Saturday, December 20, 2008
Researchers have finally identified the genetic address of Sickle Cell Disease. It’s BCL11A, that wonderful alphanumeric.
In a report from the National Institute of Health on Friday, December 19, 2008, they report, “Researchers have identified a gene that directly affects the production of a form of hemoglobin that is instrumental in modifying the severity of the inherited blood disorders sickle cell disease and thalassemia. The discovery could lead to breakthrough therapies for sickle cell disease and thalassemia, which could potentially eliminate the devastating and life-threatening complications of these diseases, such as severe pain, damage to the eyes and other organs, infections, and stroke."
This is only the beginning.
Researchers report that by suppressing the gene BCL11A, fetal hemoglobin (HbF) production could improve dramatically. They say, “New therapies targeting BCL11A would be the first to directly affect the natural processes involved in increasing HbF.”
They’re not there yet.
So, what does this mean? I don’t know, but what I do know is that if researchers can “target” the gene, then help is on the way.
I hope I live to see the day.
Friday, December 12, 2008
I was reviewing my blog and I kinda felt the “woe is me” vibe coming from my words. That is the farthest from what I feel, think or believe. I have Sickle Cell Disease, like millions of others. We all suffer in silence because no one can feel our pain for us. We all live past this pain. We all work, play, sing, and dance despite our condition. Heck, a few of us even do great things with our lives (shout out to T-Boz from TLC). So, this blog is not a pity party, a cry to the blues about my sad story, or even an indirect way of getting compassion. I live on anyway!
What this blog is is a light shining in the dark. The darkness of ignorance and suffering. This blog is a way to document the plight of people living with Sickle Cell Disease and offer an “inside look” at our suffering.
Do we want compassion? Yes. A warm hand on our throbbing legs is greatly appreciated. Do we want pity? Hell no! We lay in our hospital beds with IVs of glucose and blood flowing and all we want is a smile, our hands held, and your love. Thank you very much.
Friday, December 5, 2008
Most people are defined by the work they do. A fireman will boast about how many fires he puts out, a doctor will describe a perfect surgical procedure she has performed, or a singer will sing songs that people love to hear. Work is good, and a job well done always feels good too.
People living with Sickle Cell Disease, if they can work, press past the pain and limitation of their bodies and try to earn a living like everyone else. We take our medications and pray for painfree days. We get up eachday and give life the best we have. When Sickle Cell Disease, however, takes a more prominent place in our lives, work seems impossible. Simple tasks, like getting up and getting dressed can take all our energy. When this dreadful day comes, a person's sense of worth can come into question. They might ask, “Do I still matter?”, and “Am I of value to anyone or anything?”
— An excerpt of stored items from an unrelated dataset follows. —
(* ===== verification/VoiceOutput.v ===== *)
(** * What the telephony agent says: agent/salon_agent.py, llm_node

    The model's stream passes through [llm_node] before it is spoken: a tool call that the
    model wrote as text is held back and, for a tool of the turn, made a call; every other
    text loses the markup that is only for the eye. *)
From stdpp Require Import base list strings.
From Stdlib Require Import ZArith Lia.
From S2P Require Import Prelude Pystr Json JsonText Url.

(** ** sanitize_voice_output_text *)

Definition is_blank (c : Z) : bool := (c =? 32) || (c =? 9).

(** [_MARKDOWN_LINK_PATTERN] after its bracket: the label, and the length of the match. *)
Definition link_at (s : str) : option (str * nat) :=
  match cut_at (Z.eqb 93) s with
  | ((_ :: _) as label, Some (40 :: r)) =>
      match cut_at (Z.eqb 41) r with
      | ((_ :: _) as address, Some _) => Some (label, length label + length address + 3)%nat
      | _ => None
      end
  | _ => None
  end.

(** [re.sub(link, label)]; the first [skip] characters belong to a match. *)
Fixpoint unlink (skip : nat) (s : str) : str :=
  match s with
  | [] => []
  | c :: s =>
      match skip with
      | S skip => unlink skip s
      | O =>
          if c =? 91 then
            match link_at s with
            | Some (label, n) => label ++ unlink n s
            | None => c :: unlink 0 s
            end
          else c :: unlink 0 s
      end
  end.
(* ===== verification/SalonAgent.v ===== *)
(** * The tools of the telephony agent: agent/salon_agent.py

    Each tool of [SalonAgent] looks at the session, makes the arguments regular and hands them
    to the operation of OpsApi.v of the same name.  Only [create_ticket] writes to the
    session: [recorded] is what it leaves there. *)
From stdpp Require Import base list sets strings.
From Stdlib Require Import ZArith Lia.
From S2P Require Import Prelude Pystr Json Url ToolSchema OpsApi ConversationApi.

(** ** The tools of a configured agent *)

Definition ALWAYS_ENABLED_RUNTIME_TOOLS : list str := [lit "search_business_knowledge"].

(** The names that are not blank, stripped. *)
Definition names_of (l : list json) : list str :=
  List.filter (λ n, negb (is_nil n)) (map str_strip l).

(** [tools] are the names that the tools give themselves. *)
Definition _runtime_tool_name (name : json) : str := str_strip name.

Definition select_enabled_runtime_tools (tools enabled_tool_names : list json) : list json :=
  let enabled := names_of enabled_tool_names ++ ALWAYS_ENABLED_RUNTIME_TOOLS in
  List.filter (λ t, in_strs (_runtime_tool_name t) enabled) tools.

(** ** The session *)

(** What a tool sees of its run: its own data, the session's, and the name of the room. *)
Record run_context := mkCtx {
  userdata : json;
  session_data : json;
  ctx_room : str;
}.

Definition dict_of (v : json) : dict := match v with JObj d => d | _ => [] end.

Definition _session_userdata (ctx : run_context) : dict := dict_of (session_data ctx).

(** [int(d.get(k, default))] *)
Definition int_get (k : String.string) (default_ : Z) (d : dict) : exn Z :=
  match dget (lit k) d with Some v => py_int v | None => Ok default_ end.

Definition text_of (d : dict) (k : String.string) : str * json := (lit k, JStr (str_or_empty d.[lit k])).

Definition _is_tool_enabled (ctx : run_context) (tool_name : str) : bool :=
  let name := py_strip tool_name in
  in_strs name ALWAYS_ENABLED_RUNTIME_TOOLS ||
  match session_data ctx with
  | JObj d => match d.[lit "enabled_tool_names"] with JArr l => in_strs name (names_of l) | _ => true end
  | _ => true
  end.
Lemma numbered_next ud ud' k next l :
  int_get "timeline_event_index" 0 ud = Ok k → int_get "timeline_event_index" 0 ud' = int_get "timeline_event_index" 0 ud →
  _next_event_idx ud' = Ok next → message_indices l = [] ∨ message_indices l = [next.1] →
  ∀ ud'', framed next.2 ud'' → numbered k ud'' l ∧ recent_of ud'' = recent_of ud'.
Proof.
  intros Hk He Hn Hl ud'' [Hf Hr]. apply next_event in Hn as (k1 & H1 & H2 & H3 & H4).
  assert (k1 = k) as -> by congruence. split; [|congruence]. exists (k + 1). rewrite Hf, H3, <-H2.
  split; [done|]. split; [lia|]. destruct Hl; auto.
Qed.

Lemma heard_spec ud k transcript is_final r :
  int_get "timeline_event_index" 0 ud = Ok k → _on_user_input_transcribed ud transcript is_final = Ok r →
  numbered k r.1 r.2 ∧ recent_of r.1 = recent_of ud.
Proof.
  intros Hk. unfold _on_user_input_transcribed.
  assert (numbered k ud [] ∧ recent_of ud = recent_of ud) as Hstay by (split; [exists k; split; [done|]; split; [lia|by left]|done]).
  destruct (str_strip transcript) as [|c t]; [by intros [= <-]|]. destruct (negb is_final); [by intros [= <-]|].
  destruct (next_turn ud) as [ud1|] eqn:E1; [|done]. cbn [exn_bind]. apply next_turn_framed in E1.
  destruct (_next_event_idx _) as [next|] eqn:E2; [|done]. intros [= <-]. cbn [fst snd].
  assert (framed ud (dset (lit "last_user_transcript") (JStr (c :: t)) ud1)) as [He Hr]
    by (eapply framed_trans; [exact E1|by apply framed_dset]).
  rewrite <-Hr. eapply numbered_next; [exact Hk|exact He|exact E2|left; apply no_message_refresh|apply framed_refl].
Qed.
Lemma name_extension session_id room_name t :
  in_strs RECORDING_FORMAT formats = true →
  in_strs (extension (file_name session_id room_name t true)) [lit ".mp3"; lit ".mp4"; lit ".ogg"] = true.
Proof.
  intros Hf. unfold file_name. rewrite !app_assoc, <-(app_assoc _ (lit ".")), extension_last.
  - unfold in_strs in *. cbn [existsb formats] in Hf |- *. rewrite !orb_true_iff, !str_eqb_true in Hf.
    destruct Hf as [->|[->|[->|H]]]; [by vm_compute..|discriminate H].
  - unfold in_strs in Hf. cbn [existsb formats] in Hf. rewrite !orb_true_iff, !str_eqb_true in Hf.
    destruct Hf as [->|[->|[->|H]]]; [by repeat (constructor; [done|])..|discriminate H].
  - rewrite <-!app_assoc. unfold stamp, two, digit. cbn [app forallb].
    pose proof (Z.mod_pos_bound (year t / 100 / 10) 10 ltac:(lia)).
    by rewrite (proj2 (Z.eqb_neq 46 (48 + (year t / 100 / 10) mod 10))) by lia.
Qed.

(** What lies below the directory. *)
Definition below (prefix business name : str) : str := prefix ++ 47 :: business ++ 47 :: name.

Lemma below_parts prefix business name :
  plain business → plain name → py_split_char 47 (below prefix business name) = py_split_char 47 prefix ++ [business; name].
Proof.
  intros Hb Hn. unfold below. replace (prefix ++ 47 :: business ++ 47 :: name) with ((prefix ++ 47 :: business) ++ 47 :: name)
    by (by rewrite <-app_assoc).
  rewrite !split_char_snoc by by apply plain_no_slash. by rewrite <-app_assoc.
Qed.

Lemma below_valid prefix n session_id room_name t :
  0 ≤ n < 2 ^ 128 → in_strs RECORDING_FORMAT formats = true → _safe_relative_path prefix = true →
  let rest := below prefix (uuid_text n) (file_name session_id room_name t true) in
  _validated_local_uri (LOCAL_SCHEME ++ rest) = Some (LOCAL_SCHEME ++ rest).
Proof.
  intros Hn Hf Hp rest. unfold _validated_local_uri. rewrite starts_with_app. cbn [negb]. rewrite drop_app_length.
  pose proof (uuid_plain n) as Hu. pose proof (name_plain session_id room_name t Hf) as Hname.
  unfold rest at 1. rewrite below_parts by done. unfold last_two. rewrite List.rev_app_distr. cbn [List.rev app].
  destruct (List.rev (py_split_char 47 prefix)) as [|x l] eqn:E.
  { exfalso. apply (f_equal (@length str)) in E. rewrite List.length_rev in E.
    pose proof (split_char_from_last 47 [] prefix). unfold py_split_char in E. by destruct (split_char_from 47 [] prefix). }
  assert (_safe_relative_path rest = true) as ->.
  { unfold _safe_relative_path, rest. rewrite below_parts, forallb_app by done. rewrite andb_true_iff. split; [exact Hp|].
    cbn [forallb]. rewrite !plain_safe; try done; [apply name_no_dots|].
    apply not_true_iff_false. unfold in_strs. cbn [existsb]. rewrite !orb_true_iff, !str_eqb_true. pose proof (uuid_text_length n) as Hl.
    intros [H|[H|H]]; [rewrite H in Hl; discriminate Hl..|discriminate H]. }
  cbn [negb]. rewrite parse_uuid_text, bool_decide_true by done. cbn [negb]. by rewrite name_extension.
Qed.
Lemma local_config directory prefix : _local_recording_config = Ok (directory, prefix) →
  directory = py_rstrip_char 47 RECORDING_LOCAL_DIRECTORY ∧ prefix = py_rstrip_char 47 RECORDING_PREFIX ∧
  starts_with (lit "/") directory = true ∧ _safe_relative_path prefix = true ∧ in_strs RECORDING_FORMAT formats = true.
Proof.
  unfold _local_recording_config. cbv zeta. destruct (negb (starts_with _ _) || _) eqn:E1; [done|].
  destruct (negb (_safe_relative_path (py_rstrip_char 47 RECORDING_PREFIX))) eqn:E2; [done|]. fold formats.
  destruct (negb (in_strs _ _)) eqn:E3; [done|]. intros [= <- <-].
  apply orb_false_elim in E1 as [E1 _]. apply negb_false_iff in E1, E2, E3. by repeat split.
Qed.
(** * The K8s resource lifecycle engine of phi/k8s/resource/base.py

    A shallow embedding of [K8sResource]: the create / read / update /
    delete protocol with its cache and skip flags, and the projection of
    a resource onto its K8s manifest.

    The remote cluster is an abstract type [World]; the kind-specific
    primitives ([_read], [_create], [_update], [_delete]) and the post
    hooks are Python methods a subclass may override, so a
    [Specialization] holds an optional implementation for each of them
    and the dispatch falls back on the body written in the base class.
    An operation returns its result, the new state and the list of
    events it produced, in program order: the methods the engine
    enters, and its console and logger lines. An implementation is a
    function of the client and the state, so it is taken to return; a
    primitive that raises is outside this model. *)

From Stdlib Require Import List Ascii String Bool ZArith Arith Lia.
Import ListNotations.
Open Scope string_scope.
Open Scope list_scope.
Set Warnings "-register-all".

(** ** Python values *)

(** The values the engine handles as [Any]: [None], booleans, integers,
    strings, lists, dicts (insertion ordered, string keys) and opaque
    objects such as the live object a read returns. *)
Inductive pyval : Type :=
| PNone
| PBool (b : bool)
| PInt (z : Z)
| PStr (s : string)
| PList (l : list pyval)
| PDict (d : list (string * pyval))
| PObj (id : nat).

(** [x is not None] *)
Definition is_not_none (v : pyval) : bool :=
  match v with
  | PNone => false
  | _ => true
  end.

(** Python truth value, as [if x:] tests it. *)
Definition truthy (v : pyval) : bool :=
  match v with
  | PNone => false
  | PBool b => b
  | PInt z => negb (Z.eqb z 0)
  | PStr s => negb (String.eqb s "")
  | PList l => match l with [] => false | _ => true end
  | PDict d => match d with [] => false | _ => true end
  | PObj _ => true
  end.
(** * Swift temporary URLs of the Glance image service

    A shallow embedding of [GlanceImageService] from
    [ironic/common/glance_service/v2/image_service.py]: the temporary URL
    cache, the container resolver, the configuration check and
    [swift_temp_url] itself, followed by the properties of the
    specification that concern them. *)

From Stdlib Require Import ZArith Ascii String List Lia Bool DecimalString.
From stdpp Require Import base option gmap strings list fin_maps.

Local Open Scope string_scope.
Local Open Scope Z_scope.

#[local] Arguments String.append !s1 s2 : simpl nomatch.

(** ** Python strings

    Identifiers, URLs and container names are sequences of 8-bit
    characters; [lower] is [str.lower] on the ASCII letters, which is all
    a UUID-like identifier contains. *)
Module PyStr.

Definition is_upper (c : ascii) : bool :=
  ((65 <=? Z.of_N (N_of_ascii c)) && (Z.of_N (N_of_ascii c) <=? 90))%Z.

Definition lower_char (c : ascii) : ascii :=
  if is_upper c then ascii_of_N (N_of_ascii c + 32) else c.

(** [s.lower()] *)
Fixpoint lower (s : string) : string :=
  match s with
  | EmptyString => EmptyString
  | String c s' => String (lower_char c) (lower s')
  end.

(** [s[:n]] for [n >= 0]: the first [n] characters, or all of [s] when it
    is shorter. *)
Fixpoint take (n : nat) (s : string) : string :=
  match n, s with
  | O, _ => EmptyString
  | S _, EmptyString => EmptyString
  | S n', String c s' => String c (take n' s')
  end.

(** [s[n:]] for [n >= 0]. *)
Fixpoint drop (n : nat) (s : string) : string :=
  match n, s with
  | O, _ => s
  | S _, EmptyString => EmptyString
  | S n', String _ s' => drop n' s'
  end.

(** [s.count(c)] for a one-character needle. *)
Fixpoint count (c : ascii) (s : string) : nat :=
  match s with
  | EmptyString => O
  | String d s' => (if Ascii.eqb d c then 1 else 0)%nat + count c s'
  end.

(** Number of characters of [s] other than [c]. *)
Fixpoint count_other (c : ascii) (s : string) : nat :=
  match s with
  | EmptyString => O
  | String d s' => (if Ascii.eqb d c then 0 else 1)%nat + count_other c s'
  end.

(** Python truthiness of an optional string: [None] and [''] are false. *)
Definition truthy (o : option string) : bool :=
  match o with
  | Some (String _ _) => true
  | _ => false
  end.

End PyStr.

(** ** Configuration: the [CONF.glance] options the service reads *)
Record Conf := {
  swift_temp_url_cache_enabled : bool;
  swift_temp_url_duration : Z;
  swift_temp_url_expected_download_start_delay : Z;
  swift_store_multiple_containers_seed : option Z;
  swift_container : string;
  swift_api_version : string;
  swift_endpoint_url : option string;
  swift_temp_url_key : option string;
  swift_account : option string
}.

(** ** Exceptions raised along [swift_temp_url] *)
Inductive exn :=
| InvalidParameterValue
| ImageUnacceptable
| MissingParameterValue
| KeyError
| ValueError
| TypeError.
I asked myself these questions when Sickle Cell Disease came and took my career away from me. No longer could I answer the question, “What do you do for a living?” I was sick and in pain, that’s all. The career I worked so hard to achieve for over twenty years was gone. Even though my mind was willing, my body and Sickle Cell Disease said “enough!” Since that time, I have made peace with Sickle Cell Disease. And I have concluded, I do matter, despite my illness. I have value, even if I don’t have a career to boast about.
The complications of Sickle Cell Disease are: (pneumococcal pneumonia,gallstones, enlarged heart, heart murmurs, myelofibrosis, anemia, enlarged spleen/destroyed spleen, enlarged liver, oxygen deprivation, high Blood pressure in the lungs, pulmonary hypertension, avascular necrosis, stroke and pain) should also include the loss of work, career, value, and worth.
Despite these losses, people with Sickle Cell Disease have to fight each one of these complications, and we must live on….anyway.